Infallible simply means “incapable of error.” The difference is God is incapable of error and is against His nature to error. "As for God, his way is perfect; the word of the Lord is flawless" (Psalm 18:30:). Inerrancy is like a flawless earthly mirror. Crack it, and it’s compromised. However, Infallibility is like the sun: Even if seen through a foggy lens, it still gives light and heat because its origin is not of the earth.
 
Psalm 119:89 reminds us that truth originates not in human manuscripts, but in the eternal counsel of God. Combined with John 21:25 - "Jesus did many other things... if all of them had been written down, the world itself would be unable to contain the volumes" We are confronted with a key theological insight: not all truth has been written, but all truth is known. In Scripture, it is clarified that omission from man's history does not imply absence from God's history. So, even when the earthly record is incomplete, the heavenly record has been completed.
 
Again, it is true that manuscripts such as Codex Sinaiticus omit stories like the Pericope Adulterae (John 7:53–8:11), leading some to question its authenticity. Yet, early Christians like Didymus the Blind (pre-Nicene era) affirmed the passage’s existence in "certain Gospels." Augustine later wrote that some scribes intentionally excluded the story out of fear it could be misused to justify sin using the story of the Pericope Adulterae.
 
“Certain persons of little faith... removed from their manuscripts the Lord's act of forgiveness toward the adulteress.” (Augustine 'De Adulterinis Coniugiis' - 419 A.D.)
 
This demonstrates that the story may have been removed due to fear, politics, or human discretion, but not by divine silence. In light of Psalm 119:89, we must remember that God's word is "SETTLED" [Greek: Natsab = stationed/established] in heaven before it’s written on earth.
 
This challenges an empirical view of truth. If divine revelation is only accepted when it aligns with surviving manuscripts, the church’s oral tradition, apostolic memory, and lived theology are undermined. The early church did not rely solely on manuscripts, but on witnesses, oral, and Spirit-led preservation. As Tertullian wrote in the 2nd century:
 
“We do not need curiosity after Christ Jesus, nor inquiry after the gospel. When we believe, we desire to believe nothing more. For this we believe, that there is nothing else which we ought to believe.” - Prescription Against Heretics, Ch. 7–8.
 
Scripture acknowledges its own incompleteness—yet affirms the completeness of God's eternal counsel.
 
The failure to accept any truth that has not been recorded in early papyri amounts to ignoring the 'heavenly library' where truth is established. There is a consensus among Scripture, tradition, and theology that the absence of paper does not imply the absence of preservation. Despite the fact that earth has not penned it, that does not mean heaven has not done so.

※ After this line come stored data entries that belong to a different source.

(** C10, as amended.  Row j of [triangle_field] is [field_over] at
    binary64 arithmetic: the polarization enters through the sum of
    products sigma, which multiplies a factor that does not read the
    polarization, and the product is divided by the constants of the field
    kind.  Over every arithmetic whose sum, product and quotient obey the
    laws of exact arithmetic that expression is linear: its value at
    a p + b q is a times its value at p plus b times its value at q.  In
    binary64, where these laws hold up to rounding only, two cases stay
    exact: negating the polarization negates the row, and zero
    polarization gives a row of zeros wherever the normal and the factor
    are finite. *)
Theorem polarization_linearity lm field (observers : arr2) (vertices : arr3)
    (p p' : arr2) n :
  List.length observers = n -> List.length vertices = n ->
  List.length p = n -> List.length p' = n ->
  forall j, j < n ->
    let obs := nth j observers origin in
    let v := nth j vertices tri0 in
    let out := nth j (triangle_field lm field observers vertices p) origin in
    let out' := nth j (triangle_field lm field observers vertices p') origin in
    out = field_over binary64 field (norm_vector_row v) (geometry_row lm obs v)
            (nth j p origin)
    /\ (forall (T : Type) (A : Arith T), exact_arith A ->
        forall (normal G : T3 T) (a b : T) (x y : T3 T),
          field_over A field normal G (combine A a b x y)
          = combine A a b (field_over A field normal G x)
              (field_over A field normal G y))
    /\ (negated3 (nth j p origin) (nth j p' origin) -> negated3 out out')
    /\ (zero3 (nth j p origin) -> finite3 (norm_vector_row v) ->
        finite3 (geometry_row lm obs v) -> zero3 out).
Proof.
  intros Ho Hv Hp Hp' j Hj obs v out out'. subst out out'.
  rewrite (triangle_field_table lm field observers vertices p n Ho Hv Hp).
  rewrite (triangle_field_table lm field observers vertices p' n Ho Hv Hp').
  rewrite !nth_map_seq by exact Hj. fold obs v.
  split; [apply triangle_field_row_over|].
  split; [intros T A E normal G a b x y; apply field_over_linear, E|].
  split; [apply triangle_field_row_negated|].
  intros Hz Hn (G0 & G1 & G2).
  unfold triangle_field_row, assembled_row. apply scale_zero.
  pose proof (sigma_row_zero v _ Hz Hn) as Hs.
  unfold zero3, t3map. cbn [t3_0 t3_1 t3_2 fst snd].
  repeat split; apply zero_mul_finite; assumption.
Qed.

(** In exact rational arithmetic, with normal (0, 0, 1), factor (1, 2, 3),
    a = 11, b = 2, p = (0, 0, 1) and q = (1, 1, 1): the field of
    a p + b q is a times the field of p plus b times the field of q.  In
    binary64, under [tri_pi]: the field of (0, 0, -1) is the negated field
    of (0, 0, 1). *)
Lemma polarization_linearity_witness :
  exact_arith rational
  /\ negated3
       (nth 0 (triangle_field Coarse.libm FieldB [origin] [tri_pi] [pol_z one]) origin)
       (nth 0 (triangle_field Coarse.libm FieldB [origin] [tri_pi] [pol_z (opp one)])
          origin)
  /\ field_over rational FieldB (qc 0, qc 0, qc 1) (qc 1, qc 2, qc 3)
       (combine rational (qc 11) (qc 2) (qc 0, qc 0, qc 1) (qc 1, qc 1, qc 1))
     = combine rational (qc 11) (qc 2)
         (field_over rational FieldB (qc 0, qc 0, qc 1) (qc 1, qc 2, qc 3)
            (qc 0, qc 0, qc 1))
         (field_over rational FieldB (qc 0, qc 0, qc 1) (qc 1, qc 2, qc 3)
            (qc 1, qc 1, qc 1)).
Proof.
  split; [exact rational_exact|]. split.
  { apply (proj1 (proj2 (proj2 (polarization_linearity Coarse.libm FieldB
            [origin] [tri_pi] [pol_z one] [pol_z (opp one)] 1
            eq_refl eq_refl eq_refl eq_refl 0 (le_n 1))))).
    cbn [nth pol_z]. unfold negated3. cbn [t3_0 t3_1 t3_2 fst snd].
    repeat split; [right; split; reflexivity | right; split; reflexivity
                  | left; reflexivity]. }
  exact (proj1 (proj2 (polarization_linearity Coarse.libm FieldB
            [origin] [tri_pi] [origin] [origin] 1 eq_refl eq_refl eq_refl eq_refl
            0 (le_n 1))) Qcanon.Qc rational rational_exact
          (qc 0, qc 0, qc 1) (qc 1, qc 2, qc 3) (qc 11) (qc 2)
          (qc 0, qc 0, qc 1) (qc 1, qc 1, qc 1)).
Defined.
End LinearityClaims.

(** ** Windings, degenerate triangles and the range of the solid angle *)

Module WindingFacts.
Import B64 Np field_BH_triangle B64Facts FieldFacts ListFacts BatchFacts NegFacts.
Local Open Scope b64_scope.

Lemma cross_swap a b : negated3 (cross a b) (cross b a).
Proof.
  unfold negated3, cross. cbn [t3_0 t3_1 t3_2 fst snd].
  rewrite (mul_comm (t3_1 b) (t3_2 a)), (mul_comm (t3_2 b) (t3_1 a)),
    (mul_comm (t3_2 b) (t3_0 a)), (mul_comm (t3_0 b) (t3_2 a)),
    (mul_comm (t3_0 b) (t3_1 a)), (mul_comm (t3_1 b) (t3_0 a)).
  repeat split; apply sub_swap.
Qed.

Lemma negated3_sumsq a b : negated3 a b -> sumsq a = sumsq b.
Proof.
  intros (H0 & H1 & H2). unfold sumsq, sum3, t3map2. cbn [t3_0 t3_1 t3_2 fst snd].
  rewrite (negated_square _ _ H0), (negated_square _ _ H1), (negated_square _ _ H2).
  reflexivity.
Qed.

Lemma norm_vector_row_reverse v :
  negated3 (norm_vector_row v) (norm_vector_row (reverse_winding v)).
Proof.
  unfold norm_vector_row, reverse_winding. cbn [t3_0 t3_1 t3_2 fst snd]. cbv zeta.
  set (a := vsub (t3_1 v) (t3_0 v)). set (b := vsub (t3_2 v) (t3_0 v)).
  pose proof (cross_swap a b) as Hc.
  rewrite <- (negated3_sumsq _ _ Hc).
  destruct Hc as (H0 & H1 & H2).
  unfold negated3, t3map. cbn [t3_0 t3_1 t3_2 fst snd].
  repeat split; apply negated_div_l; assumption.
Qed.

Lemma negated3_dot3 a b p : negated3 a b -> negated (dot3 a p) (dot3 b p).
Proof.
  intros (H0 & H1 & H2). unfold dot3, sum3, t3map2. cbn [t3_0 t3_1 t3_2 fst snd].
  repeat apply negated_add; apply negated_mul_l; assumption.
Qed.

Lemma sigma_row_reverse v p : negated (sigma_row v p) (sigma_row (reverse_winding v) p).
Proof. apply negated3_dot3, norm_vector_row_reverse. Qed.

(** *** Degenerate triangles *)

Lemma eqb_veq x y : eqb x y = true -> veq x y.
Proof.
  unfold eqb, SFeqb, veq.
  destruct x as [sx|sx| |sx mx ex], y as [sy|sy| |sy my ey]; cbn;
    try discriminate; try (intros _; right; split; reflexivity);
    try (destruct sx, sy; try discriminate; intros _; left; reflexivity);
    try (destruct sx; discriminate); try (destruct sy; discriminate).
  destruct sx, sy; try discriminate;
    destruct (Z.compare_spec ex ey) as [He|He|He]; try discriminate;
    change (Pos.compare_cont Eq mx my) with (Pos.compare mx my);
    destruct (Pos.compare_spec mx my) as [Hm|Hm|Hm]; try discriminate;
    intros _; left; subst; reflexivity.
Qed.

Lemma veq_sub_r x y c : veq x y -> veq (x - c) (y - c).
Proof.
  intros [-> | [Hx Hy]]; [left; reflexivity|].
  destruct x as [sx| | |]; try discriminate. destruct y as [sy| | |]; try discriminate.
  destruct c as [sc|sc| |sc mc ec]; try (left; reflexivity).
  right; split; [destruct sx, sc | destruct sy, sc]; reflexivity.
Qed.

Lemma sub_diag x : zero_or_nan (x - x).
Proof.
  destruct x as [s|s| |s m e]; try exact I; try (destruct s; exact I).
  unfold sub, SFsub. rewrite Z.sub_diag. exact I.
Qed.

Lemma zero_or_nan_sub x y : zero_or_nan x -> zero_or_nan y -> zero_or_nan (x - y).
Proof.
  destruct x as [sx| | |]; try contradiction; destruct y as [sy| | |]; try contradiction;
    intros _ _; try exact I. destruct sx, sy; exact I.
Qed.

Lemma zero_zero_or_nan x : is_zero x = true -> zero_or_nan x.
Proof. destruct x; try discriminate; intros _; exact I. Qed.

Lemma zero_or_nan_mul_r x y : zero_or_nan y -> zero_or_nan (x * y).
Proof. rewrite mul_comm. apply zero_or_nan_mul_l. Qed.

Lemma cross_term_veq ai aj bi bj :
  veq ai bi -> veq aj bj -> zero_or_nan (ai * bj - aj * bi).
Proof.
  intros [-> | [Hi Hi']] [-> | [Hj Hj']].
  - rewrite (mul_comm bj bi). apply sub_diag.
  - apply zero_or_nan_sub;
      [apply zero_or_nan_mul_r | apply zero_or_nan_mul_l]; apply zero_zero_or_nan; assumption.
  - apply zero_or_nan_sub;
      [apply zero_or_nan_mul_l | apply zero_or_nan_mul_r]; apply zero_zero_or_nan; assumption.
  - apply zero_or_nan_sub;
      [apply zero_or_nan_mul_l | apply zero_or_nan_mul_l]; apply zero_zero_or_nan; assumption.
Qed.

Lemma cross_zero_l a b : zero_or_nan3 a -> zero_or_nan3 (cross a b).
Proof.
  intros (H0 & H1 & H2). unfold zero_or_nan3, cross. cbn [t3_0 t3_1 t3_2 fst snd].
  repeat split; apply zero_or_nan_sub; apply zero_or_nan_mul_l; assumption.
Qed.

Lemma cross_zero_r a b : zero_or_nan3 b -> zero_or_nan3 (cross a b).
Proof.
  intros (H0 & H1 & H2). unfold zero_or_nan3, cross. cbn [t3_0 t3_1 t3_2 fst snd].
  repeat split; apply zero_or_nan_sub; apply zero_or_nan_mul_r; assumption.
Qed.

Lemma same_point_veq a b :
  same_point a b = true ->
  veq (t3_0 a) (t3_0 b) /\ veq (t3_1 a) (t3_1 b) /\ veq (t3_2 a) (t3_2 b).
Proof.
  unfold same_point. intros H.
  apply andb_prop in H. destruct H as [H H2]. apply andb_prop in H. destruct H as [H0 H1].
  repeat split; apply eqb_veq; assumption.
Qed.

Lemma same_point_sym a b : same_point a b = true -> same_point b a = true.
Proof.
  assert (E : forall x y, eqb x y = true -> eqb y x = true).
  { intros x y. unfold eqb, SFeqb.
    destruct x as [sx|sx| |sx mx ex], y as [sy|sy| |sy my ey]; cbn;
      try discriminate; try (intros _; reflexivity);
      try (destruct sx, sy; try discriminate; intros _; reflexivity);
      try (destruct sx; discriminate); try (destruct sy; discriminate).
    destruct sx, sy; try discriminate;
      destruct (Z.compare_spec ex ey) as [He|He|He]; try discriminate;
      change (Pos.compare_cont Eq mx my) with (Pos.compare mx my);
      destruct (Pos.compare_spec mx my) as [Hm|Hm|Hm]; try discriminate;
      intros _; subst; rewrite Z.compare_refl;
      change (Pos.compare_cont Eq my my) with (Pos.compare my my);
      rewrite Pos.compare_refl; reflexivity. }
  unfold same_point. intros H.
  apply andb_prop in H. destruct H as [H H2]. apply andb_prop in H. destruct H as [H0 H1].
  rewrite (E _ _ H0), (E _ _ H1), (E _ _ H2). reflexivity.
Qed.

Lemma cross_degenerate v :
  degenerate v ->
  zero_or_nan3 (cross (vsub (t3_1 v) (t3_0 v)) (vsub (t3_2 v) (t3_0 v))).
Proof.
  intros [H | [H | H]].
  - apply cross_zero_l, vsub_same_point, H.
  - apply cross_zero_r, vsub_same_point, H.
  - destruct (same_point_veq _ _ H) as (E0 & E1 & E2).
    unfold zero_or_nan3, cross, vsub, t3map2. cbn [t3_0 t3_1 t3_2 fst snd].
    repeat split; apply cross_term_veq; apply veq_sub_r; assumption.
Qed.

Lemma div_zero_or_nan x y : zero_or_nan x -> zero_or_nan y -> x / y = nan.
Proof.
  destruct x as [sx| | |]; try contradiction; destruct y as [sy| | |]; try contradiction;
    reflexivity.
Qed.

Lemma norm_vector_row_degenerate v : degenerate v -> norm_vector_row v = nan3.
Proof.
  intros H. pose proof (cross_degenerate v H) as Hc.
  unfold norm_vector_row. cbv zeta.
  set (n := cross (vsub (t3_1 v) (t3_0 v)) (vsub (t3_2 v) (t3_0 v))) in *.
  pose proof (zero_or_nan_sqrt _ (sumsq_zero_or_nan _ Hc)) as Hn.
  destruct Hc as (H0 & H1 & H2).
  unfold t3map, nan3. rewrite !div_zero_or_nan by assumption. reflexivity.
Qed.

Lemma triangle_field_row_degenerate lm field obs v pol :
  degenerate v -> triangle_field_row lm field obs v pol = nan3.
Proof.
  intros H. unfold triangle_field_row, assembled_row, sigma_row.
  rewrite (norm_vector_row_degenerate v H).
  assert (E : dot3 nan3 pol = nan).
  { unfold dot3, sum3, t3map2, nan3. cbn [t3_0 t3_1 t3_2 fst snd].
    rewrite !mul_nan_l. reflexivity. }
  rewrite E. unfold t3map. rewrite !mul_nan_l.
  destruct (check_field_input field); reflexivity.
Qed.

(** *** The solid angle is a number *)

Lemma iter_pos_inv {A} (f : A -> A) (P : A -> Prop) :
  (forall x, P x -> P (f x)) -> forall n x, P x -> P (iter_pos f n x).
Proof.
  intros Hf. induction n as [n IH|n IH|]; intros x Hx; cbn; auto.
Qed.

Lemma shr_1_nonneg mrs : (0 <= shr_m mrs)%Z -> (0 <= shr_m (shr_1 mrs))%Z.
Proof.
  destruct mrs as [m r s]. cbn [shr_m]. intros H.
  destruct m as [|p|p]; [cbn; lia| |lia].
  destruct p; cbn; lia.
Qed.

Lemma shr_nonneg mrs e n : (0 <= shr_m mrs)%Z -> (0 <= shr_m (fst (shr mrs e n)))%Z.
Proof.
  intros H. unfold shr. destruct n; cbn [fst]; try assumption.
  apply iter_pos_inv; [apply shr_1_nonneg | assumption].
Qed.

Lemma shr_fexp_nonneg p em m e l :
  (0 <= m)%Z -> (0 <= shr_m (fst (shr_fexp p em m e l)))%Z.
Proof.
  intros H. unfold shr_fexp. apply shr_nonneg.
  destruct l as [|[]]; cbn; assumption.
Qed.

Lemma round_nearest_even_nonneg m l : (0 <= m)%Z -> (0 <= round_nearest_even m l)%Z.
Proof.
  intros H. unfold round_nearest_even. destruct l as [|[]]; try lia.
  destruct (Z.even m); lia.
Qed.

As Christians, we believe that the eternal Word, who is Jesus Christ, the Logos (John 1:1-14), has embodied and preserved all truth, some written, some spoken, and some remembered in the heart of the Church. The Word of God cannot fail - even if manuscripts do. That is the beauty and greatness of infallibility over inerrancy.
 
"And there are also many other things which Jesus did, which if they were written in detail, I suppose that even the world itself would not contain the books that would be written." (John 21:25).